Lemma customFields_clause_spec_witness :
  matchesCustomFieldsJs (map_to_list leatherOnly) highStore = Returns true
  ∧ matchesCustomFieldsJs (map_to_list leatherOnly) freeStore ≠ Returns true
  ∧ matchesCustomFieldsJs [("constructor", ["x"])] freeStore ≠ Returns true.
Proof.
  split; [|split].
  - apply (proj2 (proj1 (customFields_clause_spec (TF:=Reference.textFormatter)
             (PM:=Reference.priceMapper) (L10n:=Reference.localization)
             leatherOnly (map_to_list leatherOnly) highStore
             (Permutation_refl _)))).
    intros field options Hlook Hne.
    destruct (decide (field = "Material")) as [->|Hm].
    + vm_compute in Hlook. injection Hlook as <-.
      exists "Leather". split; vm_compute; tauto.
    + destruct (decide (field = "Origin")) as [->|Ho].
      * vm_compute in Hlook. congruence.
      * unfold leatherOnly in Hlook.
        rewrite lookup_insert_ne, lookup_singleton_ne in Hlook by congruence.
        discriminate.
  - apply (proj2 (proj1 (proj2 (proj2 (proj2
             (customFields_clause_spec (TF:=Reference.textFormatter)
                (PM:=Reference.priceMapper) (L10n:=Reference.localization)
                leatherOnly (map_to_list leatherOnly) freeStore
                (Permutation_refl _))))) "Material" ["Leather"]
             eq_refl ltac:(discriminate) eq_refl)).
  - apply (proj2 (proj1 (proj2 (proj2 (proj2
             (customFields_clause_spec (TF:=Reference.textFormatter)
                (PM:=Reference.priceMapper) (L10n:=Reference.localization)
                {[ "constructor" := ["x"] ]} [("constructor", ["x"])] freeStore
                ltac:(rewrite map_to_list_singleton; reflexivity)))))
             "constructor" ["x"] eq_refl ltac:(discriminate) eq_refl)).
Defined.

Lemma result_order_independent_of_input_witness :
  refFilterAndSort [acmeUpper; acmeLower] noFilters false
  = refFilterAndSort [acmeLower; acmeUpper] noFilters false.
Proof.
  apply (proj1 (proj2 (result_order_independent_of_input
          (TF:=Reference.textFormatter) (PM:=Reference.priceMapper)
          (L10n:=Reference.localization) (NO:=reference_NameOrder)
          [acmeUpper; acmeLower] [acmeLower; acmeUpper] noFilters false))).
  - apply perm_swap.
  - intros x y [<-|[<-|[]]] [<-|[<-|[]]] Hname;
      try reflexivity; discriminate Hname.
Defined.

(** C8, as stated, fails: two stores of one name keep the order they
    have in the input, whatever the comparator on names. *)
Lemma same_name_stores_follow_input_order :
  Permutation [acmeUpper; acmeTwin] [acmeTwin; acmeUpper]
  ∧ refFilterAndSort [acmeUpper; acmeTwin] noFilters false = [acmeUpper; acmeTwin]
  ∧ refFilterAndSort [acmeTwin; acmeUpper] noFilters false = [acmeTwin; acmeUpper]
  ∧ ∀ (TF : TextFormatter) (PM : PriceMapper) (L10n : Localization),
      filterAndSort [acmeUpper; acmeTwin] noFilters false
      ≠ filterAndSort [acmeTwin; acmeUpper] noFilters false.
Proof.
  split; [apply perm_swap|]. split; [vm_compute; reflexivity|].
  split; [vm_compute; reflexivity|].
  intros TF PM L10n. apply same_name_order_follows_input.
  - discriminate.
  - reflexivity.
  - vm_compute. reflexivity.
  - vm_compute. reflexivity.
Qed.

(** ** Store creation and import *)

Section ImportProperties.
Context `{PM : PriceMapper}.

(** C9 (amended). The import keeps the supplied description, country,
    city, rating and sustainability, keeps the custom fields when they
    are supplied and takes the empty mapping when they are not,
    classifies the price through [getPriceBucket], and lower-cases and
    trims each supplied tag in place (one output tag per input tag).
    The manual add keeps a supplied non-empty price, and gives each of
    the description, country, city, price, rating, sustainability,
    custom fields and tags, when it is not supplied, its neutral value:
    the empty string for texts and the price, zero for the rating, the
    empty mapping for the custom fields and the empty list for the
    tags. *)
Theorem import_keeps_supplied_fields
    (uuid cid : string) (u : User) (s : ImportedStore)
    (c : Collection) (p : PartialStore) :
  description (importStore uuid cid u s) = i_description s
  ∧ country (importStore uuid cid u s) = i_country s
  ∧ city (importStore uuid cid u s) = i_city s
  ∧ rating (importStore uuid cid u s) = i_rating s
  ∧ sustainability (importStore uuid cid u s) = i_sustainability s
  ∧ (∀ cf, i_customFields s = Some cf → customFields (importStore uuid cid u s) = cf)
  ∧ (i_customFields s = None → customFields (importStore uuid cid u s) = ∅)
  ∧ priceRange (importStore uuid cid u s) = getPriceBucket (i_priceRange s)
  ∧ Forall2 (fun supplied tg => tg = trim (toLowerCase supplied))
      (i_tags s) (tags (importStore uuid cid u s))
  ∧ (∀ tg, In tg (tags (importStore uuid cid u s)) →
       trim tg = tg ∧ toLowerCase tg = tg)
  ∧ (∀ x, p_priceRange p = Some x → x ≠ "" → priceRange (newStore uuid c u p) = x)
  ∧ (p_priceRange p = None → priceRange (newStore uuid c u p) = "")
  ∧ (p_tags p = None → tags (newStore uuid c u p) = [])
  ∧ (p_description p = None → description (newStore uuid c u p) = Some "")
  ∧ (p_country p = None → country (newStore uuid c u p) = "")
  ∧ (p_city p = None → city (newStore uuid c u p) = "")
  ∧ (p_rating p = None → rating (newStore uuid c u p) = 0)
  ∧ (p_sustainability p = None → sustainability (newStore uuid c u p) = "")
  ∧ (p_customFields p = None → customFields (newStore uuid c u p) = ∅).
Proof.
  repeat match goal with |- _ ∧ _ => split end; simpl; try reflexivity.
  - intros cf ->. reflexivity.
  - intros ->. reflexivity.
  - induction (i_tags s); simpl; constructor; [reflexivity|assumption].
  - intros tg Hin. apply in_map_iff in Hin as (x & <- & _). split.
    + apply trim_idem.
    + rewrite <- trim_toLowerCase, toLowerCase_idem. reflexivity.
  - intros x -> Hx. destruct x; [congruence|reflexivity].
  - intros ->. reflexivity.
  - intros ->. reflexivity.
Qed.

End ImportProperties.

Lemma import_keeps_supplied_fields_witness :
  priceRange (newStore "id1" sampleCollection sampleUser formData) = "$$$"
  ∧ customFields (importStore (PM:=Reference.priceMapper) "id1" "c1" sampleUser importedRow)
    = ∅.
Proof.
  pose proof (import_keeps_supplied_fields (PM:=Reference.priceMapper)
                "id1" "c1" sampleUser importedRow sampleCollection formData)
    as (_ & _ & _ & _ & _ & _ & Hcf & _ & _ & _ & Hprice & _).
  split.
  - apply Hprice; [reflexivity|discriminate].
  - apply Hcf. reflexivity.
Defined.

(** C9, as stated, fails: the import leaves a tag twice in the list,
    and the manual add discards the supplied description and leaves
    the tags as typed. *)
Lemma normalization_counterexample :
  tags (importStore (PM:=Reference.priceMapper) "id1" "c1" sampleUser importedRow)
  = ["vegan"; "vegan"]
  ∧ p_description formData = Some "Fine shoes"
  ∧ description (newStore "id1" sampleCollection sampleUser formData) = Some ""
  ∧ tags (newStore "id1" sampleCollection sampleUser formData) = ["Vegan "; "vegan"].
Proof. repeat split. Qed.

(** ** Deletion *)

Lemma find_replaced (cid : string) (c c' : Collection) (cs : list Collection) :
  List.find (fun x => String.eqb (coll_id x) cid) cs = Some c →
  coll_id c' = coll_id c →
  List.find (fun x => String.eqb (coll_id x) cid)
    (List.map (fun x => if String.eqb (coll_id x) (coll_id c') then c' else x) cs)
  = Some c'.
Proof.
  intros Hfind Hid.
  assert (Hcid : coll_id c' = cid).
  { apply List.find_some in Hfind as [_ Heq]. apply String.eqb_eq in Heq. congruence. }
  rewrite Hcid. clear Hid.
  induction cs as [|x cs IH]; simpl in Hfind |- *; [discriminate|].
  destruct (String.eqb (coll_id x) cid) eqn:Hx.
  - rewrite Hcid, String.eqb_refl. reflexivity.
  - rewrite Hx. apply IH, Hfind.
Qed.

Lemma activeCollection_saveCollection (st : AppState) (c c' : Collection) (u : User) :
  activeCollection st = Some c → user st = Some u → coll_id c' = coll_id c →
  activeCollection (saveCollection c' st) = Some c'.
Proof.
  unfold activeCollection, saveCollection. intros Hact Hu Hid. rewrite Hu. simpl.
  destruct (activeCollectionId st) as [cid|]; [|discriminate].
  assert (Hex : existsb (fun x => String.eqb (coll_id x) (coll_id c')) (collections st) = true).
  { apply existsb_exists. exists c. apply List.find_some in Hact as [Hin _].
    split; [exact Hin|]. rewrite Hid. apply String.eqb_refl. }
  rewrite Hex. apply find_replaced with c; assumption.
Qed.

(** C10. A single delete removes the store from the store list of the
    active collection and leaves its folios as they were, so a folio
    that referred to the store still does; a bulk delete removes the
    selected stores and removes their ids from the [storeIds] of every
    folio. *)
Theorem delete_single_keeps_folios_bulk_cascades (st : AppState) (c : Collection) (u : User) :
  activeCollection st = Some c → user st = Some u →
  (∀ storeId, ∃ c',
      activeCollection (handleDeleteStore storeId st) = Some c'
      ∧ (∀ s, In s (stores c') ↔ In s (stores c) ∧ id s ≠ storeId)
      ∧ folios c' = folios c)
  ∧ (∃ c' fs,
      activeCollection (handleBulkDelete st) = Some c'
      ∧ (∀ s, In s (stores c') ↔ In s (stores c) ∧ id s ∉ selectedStoreIds st)
      ∧ folios c' = Some fs
      ∧ Forall2 (fun f f' =>
           folio_id f' = folio_id f
           ∧ ∀ i, In i (storeIds f') ↔ In i (storeIds f) ∧ i ∉ selectedStoreIds st)
          (default [] (folios c)) fs).
Proof.
  intros Hact Hu. split.
  - intros storeId. exists (deleteStore storeId c). split; [|split].
    + unfold handleDeleteStore. rewrite Hact.
      apply activeCollection_saveCollection with c u; auto.
    + intros s. simpl. rewrite List.filter_In, negb_true_iff, String.eqb_neq. reflexivity.
    + reflexivity.
  - exists (bulkDelete (selectedStoreIds st) c). eexists. split; [|split; [|split]].
    + unfold handleBulkDelete. rewrite Hact.
      apply (activeCollection_saveCollection st c _ u); auto.
    + intros s. simpl.
      rewrite List.filter_In, negb_true_iff, bool_decide_eq_false. reflexivity.
    + reflexivity.
    + induction (default [] (folios c)) as [|f fs IH]; simpl; constructor; [|exact IH].
      split; [reflexivity|]. intros i. simpl.
      rewrite List.filter_In, negb_true_iff, bool_decide_eq_false. reflexivity.
Qed.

-----

Copying word for word, give each line of the data above from the first one through the line containing "- apply (proj2 (proj1 (customFields_clause_spec", and nothing else.

→ ANSWER SECTION:
Lemma customFields_clause_spec_witness :
  matchesCustomFieldsJs (map_to_list leatherOnly) highStore = Returns true
  ∧ matchesCustomFieldsJs (map_to_list leatherOnly) freeStore ≠ Returns true
  ∧ matchesCustomFieldsJs [("constructor", ["x"])] freeStore ≠ Returns true.
Proof.
  split; [|split].
  - apply (proj2 (proj1 (customFields_clause_spec (TF:=Reference.textFormatter)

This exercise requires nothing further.